(* ===== verification/UpgradeSafety.v ===== *)
(** * Kernel modules are only pulled from under nothing

    Removing the KMM labels of a node makes KMM unload the kernel modules there.
    The theorems say when the operator does so, for any answers of the API
    server. *)

From S2P Require Import Prelude GoStd Effects ApiTypes Client Labels Modules NodeLabels DevicePluginDS Upgrade Reconcile ApiServer MemServer Samples Quiescence.
From stdpp Require Import options.

Local Open Scope list_scope.

Section safety.
Context `{Apimachinery}.
Implicit Types (onload : Onload) (node : Node) (h tr : list (event clientS)).

(** ** What a history shows *)

(** The device plugin DaemonSet was read, at the version of the resource. *)
Definition plugin_current onload h : Prop :=
  ∃ d : DaemonSet,
    In (Ev (S:=clientS)
          (GetDaemonSet (MkNamespacedName (onload_Name onload +:+ devicePluginNameSuffix)
                           (onload_Namespace onload))) (inr d)) h ∧
    gomap_index (meta_Labels (ds_meta d)) onloadVersionLabel = onload_Version onload.

(** The KMM Module of [onload] was read, at the version of the resource. *)
Definition module_current onload h : Prop :=
  ∃ m : kmm_Module,
    In (Ev (S:=clientS)
          (GetModule (MkNamespacedName (onload_Name onload +:+ onloadModuleNameSuffix)
                        (onload_Namespace onload))) (inr m)) h ∧
    mlc_Version (module_Container m) = onload_Version onload.

(** The node was seen without a device plugin pod. *)
Definition no_plugin_pod onload (name : string) h : Prop :=
  In (Ev (S:=clientS) (ListPods (devicePluginPodSet onload) name) (inr [])) h.

(** The pods of the node were listed, and none uses Onload; a failed listing
    also counts. *)
Definition no_onload_pod (name : string) h : Prop :=
  ∃ r : ext_error + list Pod,
    In (Ev (S:=clientS) (ListPods ∅ name) r) h ∧
    match r with
    | inl _ => True
    | inr pods => Forall (λ p, pod_uses_onload p = false) pods
    end.

(** The node does not match the selector of the resource. *)
Definition unselected onload node : Prop :=
  ∃ sel, labels_Parse (FormatLabels (onload_Selector onload)) = inr sel ∧
         Matches sel (node_Labels node) = false.

Definition drained onload (name : string) h : Prop :=
  plugin_current onload h ∧ module_current onload h ∧
  no_plugin_pod onload name h ∧ no_onload_pod name h.

(** A patch that takes a KMM label of the resource off a node. *)
Definition removes_kmm_label onload (o : client_op) : option Node :=
  match o with
  | PatchNode old new =>
      let gone key := non_nil (gomap_get (node_Labels old) key) &&
                      negb (non_nil (gomap_get (node_Labels new) key)) in
      if gone (kmmOnloadLabelName (onload_Name onload) (onload_Namespace onload)) ||
         gone (kmmSFCLabelName (onload_Name onload) (onload_Namespace onload))
      then Some old else None
  | _ => None
  end.

Definition guarded onload h (o : client_op) : Prop :=
  match removes_kmm_label onload o with
  | Some node => unselected onload node ∨ drained onload (node_Name node) h
  | None => True
  end.

(** ** The phases *)

Lemma guarded_set onload h node key v labels :
  gomap_set (node_Labels node) key v = Some labels →
  guarded onload h (PatchNode node (node_with_Labels node labels)).
Proof.
  intros Hset. unfold guarded, removes_kmm_label. simpl.
  change (node_Labels (node_with_Labels node labels)) with labels.
  assert (∀ k, non_nil (gomap_get (node_Labels node) k) && negb (non_nil (gomap_get labels k))
               = false) as Hk.
  { intros k. destruct (gomap_get (node_Labels node) k) eqn:Hg; [|done].
    assert (is_Some (gomap_get labels k)) as [? ->]; [|done].
    eapply gomap_get_set_is_Some; [done|by rewrite Hg]. }
  by rewrite !Hk.
Qed.

Lemma guarded_delete_other onload h node key :
  key ≠ kmmOnloadLabelName (onload_Name onload) (onload_Namespace onload) →
  key ≠ kmmSFCLabelName (onload_Name onload) (onload_Namespace onload) →
  guarded onload h
    (PatchNode node (node_with_Labels node (gomap_delete (node_Labels node) key))).
Proof.
  intros H1 H2. unfold guarded, removes_kmm_label. simpl.
  change (node_Labels (node_with_Labels node ?l)) with l.
  rewrite !gomap_get_delete_ne by done.
  by repeat destruct (gomap_get _ _).
Qed.

Lemma guarded_intro onload h old new :
  unselected onload old ∨ drained onload (node_Name old) h →
  guarded onload h (PatchNode old new).
Proof. intros Hd. unfold guarded. simpl. by case_match; simplify_eq; case_match; simplify_eq. Qed.
Local Hint Resolve guarded_set : hsafe.

Lemma guarded_other onload h o : patches_node o = false → guarded onload h o.
Proof. by destruct o. Qed.
Local Hint Resolve guarded_other : hsafe.

Lemma removeStaleLabels_guarded onload h key :
  hsafe (guarded onload) h (removeStaleLabels onload key).
Proof.
  unfold removeStaleLabels. destruct (labels_Parse _) as [|sel] eqn:Hsel; [by hsafe_go|].
  assert (∀ nodes c h, hsafe (guarded onload) h (removeStaleLabels_loop sel key nodes c)) as Hloop.
  { intros nodes. induction nodes as [|n nodes IH]; intros c h'; hsafe_go.
    apply guarded_intro. left. exists sel. split; [done|]. by apply negb_true_iff. }
  hsafe_go.
Qed.
Local Hint Resolve removeStaleLabels_guarded : hsafe.

Lemma addKmmLabelsToNodes_guarded onload h :
  hsafe (guarded onload) h (addKmmLabelsToNodes onload).
Proof.
  assert (∀ node key set h, hsafe (guarded onload) h (addKmmLabelToNode onload node key set)) as Hone.
  { intros. unfold addKmmLabelToNode, getPodsOnNode. hsafe_go; [done|by eapply guarded_set]. }
  assert (∀ nodes c h, hsafe (guarded onload) h (addKmmLabels_loop onload nodes c)) as Hloop.
  { intros nodes. induction nodes as [|n nodes IH]; intros c h'; hsafe_go. }
  unfold addKmmLabelsToNodes. hsafe_go.
Qed.

Lemma addOnloadLabelsToNodes_guarded onload h :
  hsafe (guarded onload) h (addOnloadLabelsToNodes onload).
Proof.
  assert (∀ nodes c h, hsafe (guarded onload) h (addOnloadLabels_loop onload nodes c)) as Hloop.
  { intros nodes. induction nodes as [|n nodes IH]; intros c h'; hsafe_go. by eapply guarded_set. }
  unfold addOnloadLabelsToNodes. hsafe_go.
Qed.

(** What the earlier steps of an upgrade establish when they let it go on. *)

Lemma handleDevicePluginUpdate_current onload :
  wp (handleDevicePluginUpdate onload) (λ tr out,
    ∀ r, out = Done r → returns_early r = false → plugin_current onload tr).
Proof.
  unfold handleDevicePluginUpdate. wp_go; simplify_eq/=.
  eexists. split; [by left|]. by apply bool_decide_eq_true in Heqb.
Qed.

Lemma patchOrDeleteModule_current onload n f :
  wp (patchOrDeleteModule onload true n f) (λ tr out,
    ∀ r, out = Done r → returns_early r = false →
    ∃ m : kmm_Module,
      In (Ev (S:=clientS) (GetModule (MkNamespacedName n (onload_Namespace onload))) (inr m)) tr ∧
      mlc_Version (module_Container m) = onload_Version onload).
Proof.
  unfold patchOrDeleteModule, patchModule. wp_go; simplify_eq/=.
  eexists. split; [by left|]. by apply bool_decide_eq_true in Heqb.
Qed.
Local Hint Resolve handleDevicePluginUpdate_current patchOrDeleteModule_current : wp.

Lemma handleModuleUpdate_current onload :
  wp (handleModuleUpdate onload) (λ tr out,
    ∀ r, out = Done r → returns_early r = false → module_current onload tr).
Proof.
  unfold handleModuleUpdate.
  eapply wp_then; [apply patchOrDeleteModule_current|].
  intros tr [a|c] Ha; [|done]. destruct (returns_early a) eqn:He; [wp_go; congruence|].
  eapply wp_mono; [|apply wp_True]. intros tr' out _ r -> Hr.
  destruct (Ha a) as (m & Hm & Hv); [done..|]. exists m. split; [|done].
  apply in_app_iff. by left.
Qed.
Lemma evictOnloadedPods_drained node :
  wp (evictOnloadedPods node) (λ tr out,
    ∀ r, out = Done r → returns_early r = false → no_onload_pod (node_Name node) tr).
Proof.
  unfold evictOnloadedPods, getPodsUsingOnload, getPodsOnNode. wp_go; intros; simplify_eq/=.
  - eexists. split; [by left|done].
  - eexists. split; [by left|]. apply bool_decide_eq_true, nil_length_inv in Heqb.
    apply Forall_forall. intros p Hp. apply not_true_is_false. intros Hu.
    assert (In p (List.filter pod_uses_onload l)) as Hin.
    { apply filter_In. split; [by apply list_elem_of_In|done]. }
    by rewrite Heqb in Hin.
  - eapply wp_then; [apply wp_True|]. intros tr [[]|c] _; wp_go; simplify_eq.
Qed.
Local Hint Resolve handleDevicePluginUpdate_current handleModuleUpdate_current
  evictOnloadedPods_drained : wp.

Lemma plugin_current_app onload h h' : plugin_current onload h → plugin_current onload (h ++ h').
Proof. intros (d & Hd & ?). exists d. split; [|done]. apply in_app_iff. by left. Qed.

Lemma module_current_app onload h h' : module_current onload h → module_current onload (h ++ h').
Proof. intros (m & Hm & ?). exists m. split; [|done]. apply in_app_iff. by left. Qed.

Lemma no_onload_pod_app name h h' : no_onload_pod name h' → no_onload_pod name (h ++ h').
Proof. intros (r & Hr & ?). exists r. split; [|done]. apply in_app_iff. by right. Qed.

Lemma drained_app onload name h h' : drained onload name h → drained onload name (h ++ h').
Proof.
  intros (H1 & H2 & H3 & r & Hr & H4). unfold drained.
  split_and!; [by apply plugin_current_app|by apply module_current_app|..].
  - apply in_app_iff. by left.
  - exists r. split; [|done]. apply in_app_iff. by left.
Qed.

Lemma handleNodeUpdate_guarded onload h node :
  plugin_current onload h → module_current onload h →
  hsafe (guarded onload) h (handleNodeUpdate onload node).
Proof.
  intros Hp Hm. unfold handleNodeUpdate.
  destruct (match gomap_get _ _ with Some _ => _ | None => _ end).
  { unfold deleteLabelFromNode. hsafe_go. apply guarded_delete_other; auto with labels. }
  unfold getPodsOnNode, deleteLabelFromNode. hsafe_go; [done|..].
  all: match goal with Hd : ∀ r, Done _ = Done r → _ |- _ => specialize (Hd _ eq_refl) end.
  all: apply guarded_intro; right.
  2: apply drained_app.
  all: unfold drained; split_and!;
    [by repeat apply plugin_current_app|by repeat apply module_current_app|..|
     apply no_onload_pod_app; auto].
  all: unfold no_plugin_pod; rewrite !in_app_iff; left; right; by left.
Qed.

Lemma plugin_current_app_r onload h h' : plugin_current onload h' → plugin_current onload (h ++ h').
Proof. intros (d & Hd & ?). exists d. split; [|done]. apply in_app_iff. by right. Qed.

Lemma module_current_app_r onload h h' : module_current onload h' → module_current onload (h ++ h').
Proof. intros (m & Hm & ?). exists m. split; [|done]. apply in_app_iff. by right. Qed.

Local Opaque handleNodeUpdate.
Lemma handleUpdate_guarded onload h : hsafe (guarded onload) h (handleUpdate onload).
Proof.
  unfold handleUpdate, getNodesToUpgrade. hsafe_go.
  apply handleNodeUpdate_guarded.
  - do 2 apply plugin_current_app. apply plugin_current_app_r. eauto.
  - apply module_current_app, module_current_app_r. eauto.
Qed.
Local Transparent handleNodeUpdate.
Local Hint Resolve addKmmLabelsToNodes_guarded addOnloadLabelsToNodes_guarded
  handleUpdate_guarded : hsafe.

(** C3. While an Onload resource exists, the operator removes a KMM label of the
    resource from a node only if the node no longer matches the resource's
    selector, or if, earlier in the same reconciliation, it saw the device
    plugin DaemonSet and the KMM Module at the resource's version, no device
    plugin pod on the node, and listed the node's pods and found none that
    requests Onload (or the listing failed). *)
Theorem reconcile_drains_before_unload image req onload tr out tr1 e tr2 node :
  runs (Reconcile image req) (Ev (S:=clientS) (GetOnload req) (inr onload) :: tr) out →
  tr = tr1 ++ e :: tr2 →
  removes_kmm_label onload (ev_op e) = Some node →
  unselected onload node ∨ drained onload (node_Name node) tr1.
Proof.
  intros Hr%reconcile_found -> Hrm.
  assert (hsafe (guarded onload) [] (reconcile_onload image onload)) as Hs.
  { unfold reconcile_onload, then_phase. hsafe_go. }
  pose proof (hsafe_runs _ _ _ _ _ _ _ _ Hs Hr eq_refl) as Hg. simpl in Hg.
  unfold guarded in Hg. by rewrite Hrm in Hg.
Qed.
End safety.

(** An upgrade from v1 to v2: the device plugin and the Modules are at v2, node
    "a" still carries the KMM labels of v1, and its pods are gone. *)
Definition drained_node : Node :=
  sample_node "a" {[ "key" := "value"; kmmOnloadLabelName "onload" "ns" := "v1";
                     kmmSFCLabelName "onload" "ns" := "v1" ]}.
Definition drained_cluster : cluster :=
  settled_cluster (sample_onload "v2" (Some MkSFCSpec)) [drained_node] [].

Lemma reconcile_drains_before_unload_witness :
  let onload := sample_onload "v2" (Some MkSFCSpec) in
  let tr := tail (trace_of (sample_run drained_cluster)) in
  removes_kmm_label onload (ev_op (event_at 14 tr)) = Some drained_node ∧
  (unselected onload drained_node ∨ drained onload "a" (take 14 tr)).
Proof.
  intros onload tr.
  assert (removes_kmm_label onload (ev_op (event_at 14 tr)) = Some drained_node) as He
    by (vm_compute; reflexivity).
  split; [exact He|].
  refine (reconcile_drains_before_unload _ _ _ _ _ _ _ _ drained_node
            (sample_run_found drained_cluster onload eq_refl) _ He).
  apply list_split_nth. vm_compute. lia.
Defined.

▶ **Goal of the exercise**
Only the lines from the first line of the material above through the line that contains "(** The node does" should be quoted, each one exactly.

▶ **Your solution**
(* ===== verification/UpgradeSafety.v ===== *)
(** * Kernel modules are only pulled from under nothing

    Removing the KMM labels of a node makes KMM unload the kernel modules there.
    The theorems say when the operator does so, for any answers of the API
    server. *)

From S2P Require Import Prelude GoStd Effects ApiTypes Client Labels Modules NodeLabels DevicePluginDS Upgrade Reconcile ApiServer MemServer Samples Quiescence.
From stdpp Require Import options.

Local Open Scope list_scope.

Section safety.
Context `{Apimachinery}.
Implicit Types (onload : Onload) (node : Node) (h tr : list (event clientS)).

(** ** What a history shows *)

(** The device plugin DaemonSet was read, at the version of the resource. *)
Definition plugin_current onload h : Prop :=
  ∃ d : DaemonSet,
    In (Ev (S:=clientS)
          (GetDaemonSet (MkNamespacedName (onload_Name onload +:+ devicePluginNameSuffix)
                           (onload_Namespace onload))) (inr d)) h ∧
    gomap_index (meta_Labels (ds_meta d)) onloadVersionLabel = onload_Version onload.

(** The KMM Module of [onload] was read, at the version of the resource. *)
Definition module_current onload h : Prop :=
  ∃ m : kmm_Module,
    In (Ev (S:=clientS)
          (GetModule (MkNamespacedName (onload_Name onload +:+ onloadModuleNameSuffix)
                        (onload_Namespace onload))) (inr m)) h ∧
    mlc_Version (module_Container m) = onload_Version onload.

(** The node was seen without a device plugin pod. *)
Definition no_plugin_pod onload (name : string) h : Prop :=
  In (Ev (S:=clientS) (ListPods (devicePluginPodSet onload) name) (inr [])) h.

(** The pods of the node were listed, and none uses Onload; a failed listing
    also counts. *)
Definition no_onload_pod (name : string) h : Prop :=
  ∃ r : ext_error + list Pod,
    In (Ev (S:=clientS) (ListPods ∅ name) r) h ∧
    match r with
    | inl _ => True
    | inr pods => Forall (λ p, pod_uses_onload p = false) pods
    end.

(** The node does not match the selector of the resource. *)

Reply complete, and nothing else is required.